Eventually, Dyer's aimlessness gets us somewhere — and, in the most English way, we find the book's emotional destination in what he neglects to proclaim outright. Dyer, an only child, spends a lot of time delving into his relationship with his parents, focusing on moments when he butts heads with his dad. Young Geoff, child of an expanding consumer economy, wants a guitar, a stereo, a Red Feather racing bike — 'If you didn't have a racer you didn't have a bike,' his older self declares with undiminished enthusiasm, 'but since no one who had a bike didn't have a racer this wasn't an issue.'
He receives all of these things. His dad is a sheet metal worker, his mother a school cook, and they have limited financial means — still, the book's contrast, between familial impecunity and the minor damage of the narrator's disappointments, forces us to look past circumstance and consider how materialism relates to affection and if this conflict is generational. Dyer's father was traumatized by the austerity of growing up in England between two military cataclysms, and his daily satisfaction is bound in his ability to pinch pences. In one particularly memorable scene, he buys his son a tennis racket at a store that offers a 10% discount to members of an athletic club — to which he doesn't belong, but he argues his way into getting the deal regardless. In another, Dyer describes a Cadbury Milk Tray that his dad purchased for his mother each year on Valentine's Day though his mom didn't like chocolate. This did not dampen her gratitude, however: The gesture 'was an expression of indulgence unrestrained by any considerations of expense.'
Naturally, most of the contents of the Milk Tray were eaten by me, first the ones I knew I liked from the top layer and then, when that top layer had been decimated, the same items from the bottom layer. This bottom layer also came to include what my Auntie Hilda called 'spit-backs' from the top layer: half-eaten choices that I'd liked the look of — based on the legend — but then turned against when I took a bite. And so, to avoid waste, they were returned to the box for someone else — my dad — to finish off.

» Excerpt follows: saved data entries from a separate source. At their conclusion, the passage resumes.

Lemma i2c_open_sound (w : world) (dev : string) :
  sound_at w (i2c_open strerror dev)
    (fun new fd w' =>
       new = [(sys_open dev O_RDWR, os (log w) (sys_open dev O_RDWR))] /\
       fd = r_ret (os (log w) (sys_open dev O_RDWR)) /\ silent w w')
    never.
Proof.
  unfold sound_at, i2c_open. simpl.
  set (r := os (log w) (sys_open dev O_RDWR)).
  exists [(sys_open dev O_RDWR, r)].
  destruct (r_ret r <? 0) eqn:E; simpl; rewrite ?E; (split; [reflexivity|]).
  - crash (@nil entry) (sys_open dev O_RDWR) r.
  - repeat split.
Qed.

Lemma i2c_set_slave_sound (w : world) (fd addr : Z) :
  sound_at w (i2c_set_slave strerror fd addr)
    (fun new _ w' => calls new = [select fd addr] /\ silent w w')
    never.
Proof.
  unfold sound_at, i2c_set_slave. simpl.
  set (r := os (log w) (sys_ioctl fd I2C_SLAVE addr)).
  exists [(sys_ioctl fd I2C_SLAVE addr, r)].
  destruct (r_ret r <? 0) eqn:E; simpl; rewrite ?E; (split; [reflexivity|]).
  - crash (@nil entry) (sys_ioctl fd I2C_SLAVE addr) r.
  - repeat split.
Qed.

Lemma read8_sound (w : world) (fd addr reg : Z) :
  sound_at w (read8 strerror fd addr reg)
    (fun new v w' =>
       calls new = read_txn fd (addr, reg) /\ bytes_in new = [v] /\ silent w w')
    never.
Proof.
  unfold read8.
  eapply sound_bind; [apply i2c_set_slave_sound | auto |].
  intros _ n1 w1 (Hn1 & Hc1 & Hs1) _ Hl1 He1.
  unfold sound_at. simpl.
  set (c2 := sys_write fd [reg]). set (r2 := os (log w1) c2).
  destruct (negb (r_ret r2 =? 1)) eqn:E2; simpl.
  { exists [(c2, r2)]. split; [reflexivity|]. crash (@nil entry) c2 r2. }
  set (c3 := sys_read fd 1). set (r3 := os (log w1 ++ [(c2, r2)]) c3).
  exists [(c2, r2); (c3, r3)].
  destruct (negb (r_ret r3 =? 1)) eqn:E3; simpl;
    rewrite <- app_assoc; (split; [reflexivity|]).
  { crash [(c2, r2)] c3 r3. now rewrite E2. }
  rewrite E2, E3. simpl.
  destruct n1 as [|[c1 r1] [|]]; try discriminate.
  unfold calls in Hn1. simpl in Hn1. inversion Hn1. subst c1. repeat split; auto.
Qed.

This moment sticks in the mind, the intimacy of a family in which a present for the mother becomes a treat for the child, whose chewed and discarded food is finished by the father. It points toward the book's core: a question of how to distinguish tenderness from frugality. Is 'Homework' about a child who took a remarkably frictionless path, aided by a nation that had invested in civic institutions, from monetary hardship to the ivory tower? Merely technically. Is it a story of how members of a family, protected by a social safety net from abject desperation, developed different ideas about how to relate to material circumstance? We're getting there.

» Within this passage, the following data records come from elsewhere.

Lemma calm_useBrowserSpeech (text : value) : calm (App.useBrowserSpeech text).
Proof. unfold App.useBrowserSpeech. calm_steps. Qed.

Lemma calm_play_audio (audio : value) : calm (App.play_audio audio).
Proof. unfold App.play_audio. calm_steps. Qed.

#[local] Hint Resolve calm_fetch calm_json_of calm_showTyping calm_hideTyping
  calm_addMessage calm_useBrowserSpeech calm_play_audio : calm.

Lemma calm_speakResponse (text : value) : calm (App.speakResponse text).
Proof. unfold App.speakResponse. calm_steps. Qed.

#[local] Hint Resolve calm_speakResponse : calm.

(** The body and the handler of [processVoice] are calm. *)
Lemma calm_processVoice (audioBlob : list N) (mode : voice_mode) :
  calm (App.processVoice audioBlob mode).
Proof. unfold App.processVoice. calm_steps. Qed.


Lemma returns_bind {A B} (m : M A) (k : A -> M B) :
  returns m -> (forall a, returns (k a)) -> returns (m ≫= k).
Proof.
  intros Hm Hk w. unfold mbind, M_bind. destruct (Hm w) as [a Ha].
  destruct (m w) as [r w1]; cbn in *; subst r. apply Hk.
Qed.

Lemma returns_try_catch {A} (block : M A) (handler : exn -> M A) :
  (forall e, returns (handler e)) -> returns (try_catch block handler).
Proof.
  intros Hh w. unfold try_catch.
  destruct (block w) as [[a|e] w1]; cbn; [by exists a | apply Hh].
Qed.

Lemma returns_modify (f : world -> world) : returns (modify f).
Proof. intros w. by exists tt. Qed.

(** Rendering a string never throws, so showing one always returns. *)
Lemma returns_addMessage_string (r : role) (s : jsstring) :
  returns (App.addMessage r (VStr s)).
Proof. intros w. exists tt. by destruct r. Qed.

Lemma returns_processVoice (audioBlob : list N) (mode : voice_mode) :
  returns (App.processVoice audioBlob mode).
Proof.
  unfold App.processVoice, App.showTyping, App.hideTyping.
  repeat first [ apply returns_bind; [|intros ?]
               | apply returns_modify
               | apply returns_try_catch; intros ? ].
  destruct mode; apply returns_addMessage_string.
Qed.

(** A guarded block that starts with a fetch logs that fetch first. *)
Lemma try_catch_fetch_first {A} (req : request) (k : response -> M A)
    (handler : exn -> M A) (w : world) :
  (forall r, calm (k r)) -> (forall e, calm (handler e)) ->
  exists l, log (try_catch (fetch req ≫= k) handler w).2 = log w ++ EFetch req :: l.
Proof.
  intros Hk Hh. unfold try_catch, fetch. run.
  destruct (net _ _ _) as [|r]; run.
  - destruct (Hh NetworkError
                (set_log (fun l => l ++ [ESettled (fetches w)])
                   (set_log (fun l => l ++ [EFetch req]) (set_fetches S w))))
      as [_ [l Hl]].
    exists (ESettled (fetches w) :: l). rewrite Hl. cbn.
    by rewrite <- !app_assoc.
  - pose proof (Hk r
                  (set_log (fun l => l ++ [ESettled (fetches w)])
                     (set_log (fun l => l ++ [EFetch req]) (set_fetches S w))))
      as [_ [l Hl]].
    destruct (k r _) as [[a|e] w1]; cbn in *.
    + exists (ESettled (fetches w) :: l). rewrite Hl. by rewrite <- !app_assoc.
    + destruct (Hh e w1) as [_ [l' Hl']].
      exists (ESettled (fetches w) :: l ++ l'). rewrite Hl', Hl.
      by rewrite <- !app_assoc.
Qed.

Lemma processVoice_transcribes_first (audioBlob : list N) (mode : voice_mode)
    (w : world) :
  exists l,
    log (App.processVoice audioBlob mode w).2
    = log w ++ EFetch (transcribe_request audioBlob) :: l.
Proof.
  unfold App.processVoice.
  change ((App.showTyping ≫= ?k) w) with (k tt (App.showTyping w).2).
  change (log w) with (log (App.showTyping w).2).
  apply try_catch_fetch_first; intros; calm_steps.
Qed.

(** C8: whatever becomes of the transcription and of the chat request
    (success, blank transcript, rejected or malformed answers, failing
    playback), the [onstop] handler returns, having sent the
    concatenation of the recorded chunks as one audio file and having
    stopped every track of the microphone stream. *)
Theorem onstop_releases_microphone (mode : voice_mode) (w : world) :
  exists w' tail,
    App.onstop mode w = (Ok tt, w') /\
    since w w'
    = EFetch (transcribe_request (concat (audio_chunks (voice w)))) :: tail /\
    length (tracks_live (voice w')) = length (tracks_live (voice w)) /\
    Forall (fun live => live = false) (tracks_live (voice w')).
Proof.
  unfold App.onstop. run.
  set (w1 := set_voice _ w).
  set (blob := concat (audio_chunks (voice w))).
  destruct (returns_processVoice blob mode w1) as [[] Hr].
  destruct (calm_processVoice blob mode w1) as [Hv _].
  destruct (processVoice_transcribes_first blob mode w1) as [l Hl].
  destruct (App.processVoice blob mode w1) as [r w2]; cbn in *. subst r.
  eexists _, l. split; [reflexivity|]. cbn. rewrite Hv. cbn.
  split; [by apply since_app|].
  split; [by rewrite length_map|].
  apply Forall_forall. intros live Hin.
  by apply list_elem_of_In, in_map_iff in Hin as (? & <- & _).
Qed.

(** ** Ticker: the symbols of [loadTicker] *)

Lemma same_value_zero_eq (a b : value) :
  is_primitive a = true -> (same_value_zero a b = true <-> a = b).
Proof.
  destruct a, b; cbn; try done; intros _.
  all: try (split; [done | intros; simplify_eq]).
  - rewrite bool_decide_eq_true. split; congruence.
  - rewrite Z.eqb_eq. split; congruence.
  - unfold eqs. rewrite bool_decide_eq_true. split; congruence.
Qed.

What 'Homework' does best is keep these possibilities open while never having an answer for whether the elder Dyer's annual ceremony with the Cadbury box was an act of love. The real homework is the labor that we do when we spend our whole lives wondering.
Felsenthal is a fiction writer, poet, critic and essayist whose work has appeared in the New Yorker, the Guardian, the Atlantic and other publications.